The National Prosecution Authority is investigating the circumstances under which a Rwandan man was reportedly arrested Sunday by US border patrol agents over illegal entry into American soil by walking across the border from Canada.
Reports from the US state of Maine on Wednesday indicated that Jean Leonard Teganya, 42, a Rwandan man wanted on an active warrant in Canada for removal from that country was arrested after he illegally crossed the international border near Houlton, according to the Canada Border Services Agency (CBSA).

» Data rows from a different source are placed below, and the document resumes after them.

Lemma redisGetReplyInner_reads N c blk want w e c1 blk1 w1 :
  redisBufferWriteInner N c blk w = Ok (e, c1, blk1, w1) ->
  (forall c w, exists e r c' w', reads_to c w e r c' w') ->
  exists N' ret r c2 w2, forall fuel, (N' <= fuel)%nat ->
    redisGetReplyInner fuel c blk want w = Ok (ret, r, c2, blk1, w2).
Proof.
  intros Ew Hreads. destruct (Z.eqb_spec e REDIS_ERR) as [->|He].
  { exists N. do 4 eexists. intros fuel Hf. unfold redisGetReplyInner. rewrite (writeInner_mono _ _ _ _ _ _ Ew Hf). reflexivity. }
  destruct (Hreads c1 w1) as (e2 & r & c2 & w2 & Hr). destruct (read_loop_complete _ _ _ _ _ _ Hr) as [N2 HN2].
  exists (N + N2)%nat. destruct r as [r|]; [destruct want|]; do 4 eexists; intros fuel Hf; unfold redisGetReplyInner;
    rewrite (writeInner_mono _ fuel _ _ _ _ Ew) by lia; cbn [mbind outcome_bind];
    rewrite (proj2 (Z.eqb_neq _ _) He), HN2 by lia; reflexivity.
Qed.

Lemma exchange_ends c b want w : sendable b -> no_interrupt c ->
  (forall c w, exists e r c' w', reads_to c w e r c' w') ->
  exists N ret r c' b' w', sendable b' /\
    forall fuel, (N <= fuel)%nat -> sendAndGetReply fuel c b want w = Ok (ret, r, c', b', w').
Proof.
  intros (Hc & pre & payload & len & Hs & Hl & HL31 & Hk) Hint Hreads.
  assert (Hw : exists N e c1 blk1 w1, redisBufferWriteInner N (set_obuf (_seek b) c) (_cmd b) w = Ok (e, c1, blk1, w1) /\
    sendable (set_cmd blk1 b)).
  { exists (S (length payload)). unfold redisBufferWriteInner. cbn [err set_obuf].
    destruct (err c =? 0); cbn [negb].
    2:{ do 4 eexists. split; [reflexivity|]. split; [done|]. by exists pre, payload, len. }
    cbn [obuf set_obuf].
    replace (_seek b - 4) with (Z.of_nat (length pre)) by lia.
    destruct (write_loop_ends (S (length payload)) pre payload len 0 (set_obuf (_seek b) c) (_cmd b) w)
      as (e & c1 & blk1 & w1 & len' & E & Hs' & Hl'); try done; try lia.
    { cbn [obuf set_obuf]. lia. }
    exists e, c1, blk1, w1. split; [exact E|]. split; [done|]. by exists pre, payload, len'. }
  destruct Hw as (N & e & c1 & blk1 & w1 & Ew & Hb1).
  destruct (redisGetReplyInner_reads N _ _ want _ _ _ _ _ Ew Hreads) as (N' & ret & r & c2 & w2 & H).
  exists N', ret, r, c2, (set_cmd blk1 b), w2. split; [exact Hb1|]. intros fuel Hf. unfold sendAndGetReply, IsCommit. rewrite Hc. cbn [negb].
  rewrite H by done. reflexivity.
Qed.
(* ===== verification/RedisSync.v ===== *)
(** * The synchronous Redis commands (RedisMgr/RedisSyncCall.h, RedisSyncCall.cpp)

    Every method builds a command, sends it on the connection of the calling
    thread and reads its results out of the reply.  A method is a definition of
    the same name; a C++ reference parameter that the method sets is an
    argument (its value before) and a component of the result (its value
    after), next to the returned code.  Overloads on a vector have the suffix
    [_vec]. *)
From Stdlib Require Import ZArith Lia Ascii.
From stdpp Require Import base numbers list list_numbers strings.
From S2P Require Import Prelude Kernel Resp Hiredis RedisHelper RedisWire RedisProfile RedisMgr.
Open Scope Z_scope.

(** [enum REDIS_RESULT_CODE] and [enum SetCmdOptionType] (Interface/IRedisMgr.h). *)
Definition REDIS_RESULT_NODATA : Z := -999.
Definition REDIS_RESULT_TIMEOUT : Z := -1.
Definition REDIS_RESULT_OK : Z := 0.

Inductive SetCmdOptionType : Type :=
  | SetCmdOptionType_None
  | SetCmdOptionType_XX
  | SetCmdOptionType_NX.

#[export] Instance SetCmdOptionType_eq_dec : EqDecision SetCmdOptionType.
Proof. solve_decision. Defined.

(** The builder's stream operators: a literal, a string, a number. *)
Notation "b <<c s" := (push_cstr b (lit s)) (at level 50, left associativity) : seed_scope.
Notation "b <<s s" := (push_string b s) (at level 50, left associativity) : seed_scope.
Notation "b <<n z" := (push_num b z) (at level 50, left associativity) : seed_scope.
Notation "b <<* l" := (foldl push_string b l) (at level 50, left associativity) : seed_scope.
#[local] Open Scope seed_scope.

(** [for (const auto &iter : m) cmdBuilder << iter.first << iter.second]. *)
Definition push_map (b : RedisCmdBuilder) (m : StringMap) : RedisCmdBuilder :=
  foldl (fun b p => b <<s fst p <<s snd p) b m.

Section Sync.
Context {HR : Hiredis} {HE : RedisEnv}.
Variable fuel : nat.

(** [RedisResult result(reply)] with the code [f] that uses it: the
    destructor frees the reply when the scope is left. *)
Definition with_result {A} (reply : option redisReply) (f : redisReply -> outcome A) (none : A)
    : M RedisMgr A :=
  match reply with
  | Some r => a ← mlift (f r); on_net (fun w => (tt, freeReplyObject r w));; mret a
  | None => mret none
  end.

(** What a method does with its builder: commit it and execute it. *)
Definition exec (cmdBuilder : RedisCmdBuilder) (threadIdx : Z) (want reSend : bool)
    : M RedisMgr (Z * option redisReply) :=
  cmdBuilder ← mlift (Commit cmdBuilder);
  '(ret, reply, _) ← execCmd fuel threadIdx cmdBuilder want reSend;
  mret (ret, reply).

(** ** Keys *)

Definition Del (strKey : bytes) (threadIdx : Z) : M RedisMgr (Z * bool) :=
  RecordExecKey threadIdx strKey;;
  '(ret, reply) ← exec (builder_new <<c "DEL" <<s strKey) threadIdx true true;
  with_result reply (fun result =>
    Ok (ret, match GetInteger result with Some val => negb (val =? 0) | None => false end))
    (ret, false).

Definition GetTTL (strKey : bytes) (seconds : Z) (threadIdx : Z) : M RedisMgr (Z * Z) :=
  RecordExecKey threadIdx strKey;;
  '(ret, reply) ← exec (builder_new <<c "TTL" <<s strKey) threadIdx true true;
  with_result reply (fun result =>
    Ok (REDIS_RESULT_OK, match GetInteger result with Some val => s32 val | None => seconds end))
    (REDIS_RESULT_OK, seconds).

Definition SetExpire (strKey : bytes) (seconds : Z) (threadIdx : Z) : M RedisMgr Z :=
  RecordExecKey threadIdx strKey;;
  '(ret, _) ← exec (builder_new <<c "EXPIRE" <<s strKey) threadIdx false true;
  mret ret.

Definition Exists (strKey : bytes) (threadIdx : Z) : M RedisMgr (Z * bool) :=
  RecordExecKey threadIdx strKey;;
  '(ret, reply) ← exec (builder_new <<c "EXISTS" <<s strKey) threadIdx true true;
  with_result reply (fun result =>
    Ok (ret, match GetInteger result with Some val => negb (val =? 0) | None => false end))
    (ret, false).

(** ** Strings *)

Definition Set_ (strKey strVal : bytes) (threadIdx : Z) : M RedisMgr Z :=
  RecordExecKey threadIdx strKey;;
  '(ret, _) ← exec (builder_new <<c "SET" <<s strKey <<s strVal) threadIdx false true;
  mret ret.

Definition SetStringWithOption (strKey strValue : bytes) (iOption : SetCmdOptionType)
    (iExpireMS : Z) (threadIdx : Z) : M RedisMgr (Z * bool) :=
  RecordExecKey threadIdx strKey;;
  let cmdBuilder := builder_new <<c "SET" <<s strKey <<s strValue in
  let cmdBuilder := if negb (iExpireMS =? 0) then cmdBuilder <<c "PX" <<n iExpireMS
                    else cmdBuilder in
  let cmdBuilder := if bool_decide (iOption = SetCmdOptionType_NX) then cmdBuilder <<c "NX"
                    else cmdBuilder in
  let cmdBuilder := if bool_decide (iOption = SetCmdOptionType_XX) then cmdBuilder <<c "XX"
                    else cmdBuilder in
  '(ret, reply) ← exec cmdBuilder threadIdx true true;
  with_result reply (fun result => Ok (ret, IsOK result)) (ret, false).

Definition Get (strKey strVal : bytes) (threadIdx : Z) : M RedisMgr (Z * bytes) :=
  RecordExecKey threadIdx strKey;;
  '(ret, reply) ← exec (builder_new <<c "GET" <<s strKey) threadIdx true true;
  with_result reply (fun result =>
    let '(ok, v) := GetString result strVal in
    Ok (if ok then REDIS_OK else REDIS_RESULT_NODATA, v)) (ret, strVal).

Definition GetSet (strKey strVal strOutVal : bytes) (threadIdx : Z) : M RedisMgr (Z * bytes) :=
  RecordExecKey threadIdx strKey;;
  '(ret, reply) ← exec (builder_new <<c "GETSET" <<s strKey) threadIdx true true;
  with_result reply (fun result =>
    let '(ok, v) := GetString result strOutVal in
    Ok (if ok then REDIS_OK else REDIS_RESULT_NODATA, v)) (ret, strOutVal).

Definition Incr (strKey : bytes) (iOutVal : Z) (threadIdx : Z) : M RedisMgr (Z * Z) :=
  RecordExecKey threadIdx strKey;;
  '(ret, reply) ← exec (builder_new <<c "INCR" <<s strKey) threadIdx true false;
  with_result reply (fun result =>
    Ok match GetInteger result with
       | Some val => (REDIS_OK, val)
       | None => (REDIS_ERR_OTHER, iOutVal)
       end) (ret, iOutVal).

Definition Incrby (strKey : bytes) (iVal iOutVal : Z) (threadIdx : Z) : M RedisMgr (Z * Z) :=
  RecordExecKey threadIdx strKey;;
  '(ret, reply) ← exec (builder_new <<c "INCRBY" <<s strKey <<n iVal) threadIdx true false;
  with_result reply (fun result =>
    Ok match GetInteger result with
       | Some val => (REDIS_OK, val)
       | None => (REDIS_ERR_OTHER, iOutVal)
       end) (ret, iOutVal).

Rwanda’s prosecution spokesperson Alain Mukuralinda yesterday told The New Times that they are conducting investigations whose detail cannot be shared with the media at this point.
"It did not come as a surprise to us but revealing what we know could compromise the case that is being investigated. We will only make it public once investigations are concluded,” Mukuralinda said.
According to CBSA, Teganya’s last known address was in Laval, Quebec, in Canada.
"This individual is the subject of an active Canada-wide warrant for removal because he is inadmissible to Canada. It has been determined that he violated human or international rights under the Crimes Against Humanity and War Crimes Act or under international law,” reads a notice against Teganya’s mugshot on the CBSA web site.
The website listed Teganya, born November 12, 1971, 16th among 18 "individuals determined to be inadmissible to Canada and are the subject of an active Canada-wide arrest warrant, issued pursuant to the Immigration and Refugee Protection Act (IRPA).”
The individuals on the CBSA wanted list are inadmissible to Canada for serious criminality.
Inadmissibility under the IRPA is a determination made by an administrative decision-maker that the individual is not authorised to enter or remain in Canada, the web site says.
It is noted that a criminal conviction may lead to a finding of inadmissibility under the IRPA, but the two processes are distinct.
The CBSA says Teganya goes under several pseudo names, Jean Teganya, Léonard Nkiwane and Mduduzi Innocent.
He was reportedly apprehended after a US Border Patrol agent from the Houlton station followed up on a citizen’s report of a suspicious person walking in the area near the international boundary between the US and Canada.
Genocide
Teganya was reportedly a medical student interning at the University Hospital in Butare when Hutu extremist militia killed nearly 200 Tutsi patients, staff and moderate Hutu there during the 1994 Genocide against the Tutsi.
After fleeing Rwanda after the worst of the massacres of 1994, he is reported to have spent time in DR Congo, Kenya and India before settling in Canada in 1999.